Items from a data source
↓

Lemma watching_mono epfd (P Q : Z -> Prop) e : watching epfd P e -> (forall fd, P fd -> Q fd) -> watching epfd Q e.
Proof. intros Hw HPQ fd Hf. by apply HPQ, Hw. Qed.

Lemma filter_not_in (h : Handle) (hs : list Handle) : h ∉ hs -> filter (fun h' => h' <> h) hs = hs.
Proof.
  induction hs as [|x hs IH]; [done|]. intros [Hne Hni]%not_elem_of_cons.
  rewrite filter_cons_True by congruence. by rewrite IH.
Qed.

(** A call that opens a handle. *)
Lemma owned_acquire hs h c r e e' : owned hs e -> called c r e e' -> acquired c r = Some h ->
  owned (h :: hs) e'.
Proof.
  intros [Hh Hn Ho] Hc Ha.
  assert (released c = None) as Hr by (by destruct c).
  pose proof (open_fresh (env_world e) c h) as Hf. pose proof (open_after (env_world e) c h) as Hafter.
  pose proof (proj1 Hc) as E. rewrite E in Hf, Hafter. specialize (Hf Ha). specialize (Hafter Ha). split.
  - rewrite (called_held _ _ _ _ Hc). unfold held_step. cbn. rewrite Hr, Ha, Hh. solve_Permutation.
  - constructor; [|done]. intros Hin. apply Hf. by eapply Forall_forall in Ho.
  - constructor; [done|]. eapply Forall_impl; [exact Ho|]. intros h'. eapply called_open; [done|congruence].
Qed.

(** A call that tried to open a handle and failed. *)
Lemma owned_no_acquire hs c r e e' : owned hs e -> called c r e e' -> acquired c r = None ->
  released c = None -> owned hs e'.
Proof.
  intros [Hh Hn Ho] Hc Ha Hr. split; [|done|].
  - rewrite (called_held _ _ _ _ Hc). unfold held_step. cbn. by rewrite Hr, Ha.
  - eapply Forall_impl; [exact Ho|]. intros h'. eapply called_open; [done|congruence].
Qed.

↑

• _Try it_:
Every line with "that" in it should be copied from the entries above.

• _The completed task_:
(** A call that opens a handle. *)
(** A call that tried to open a handle and failed. *)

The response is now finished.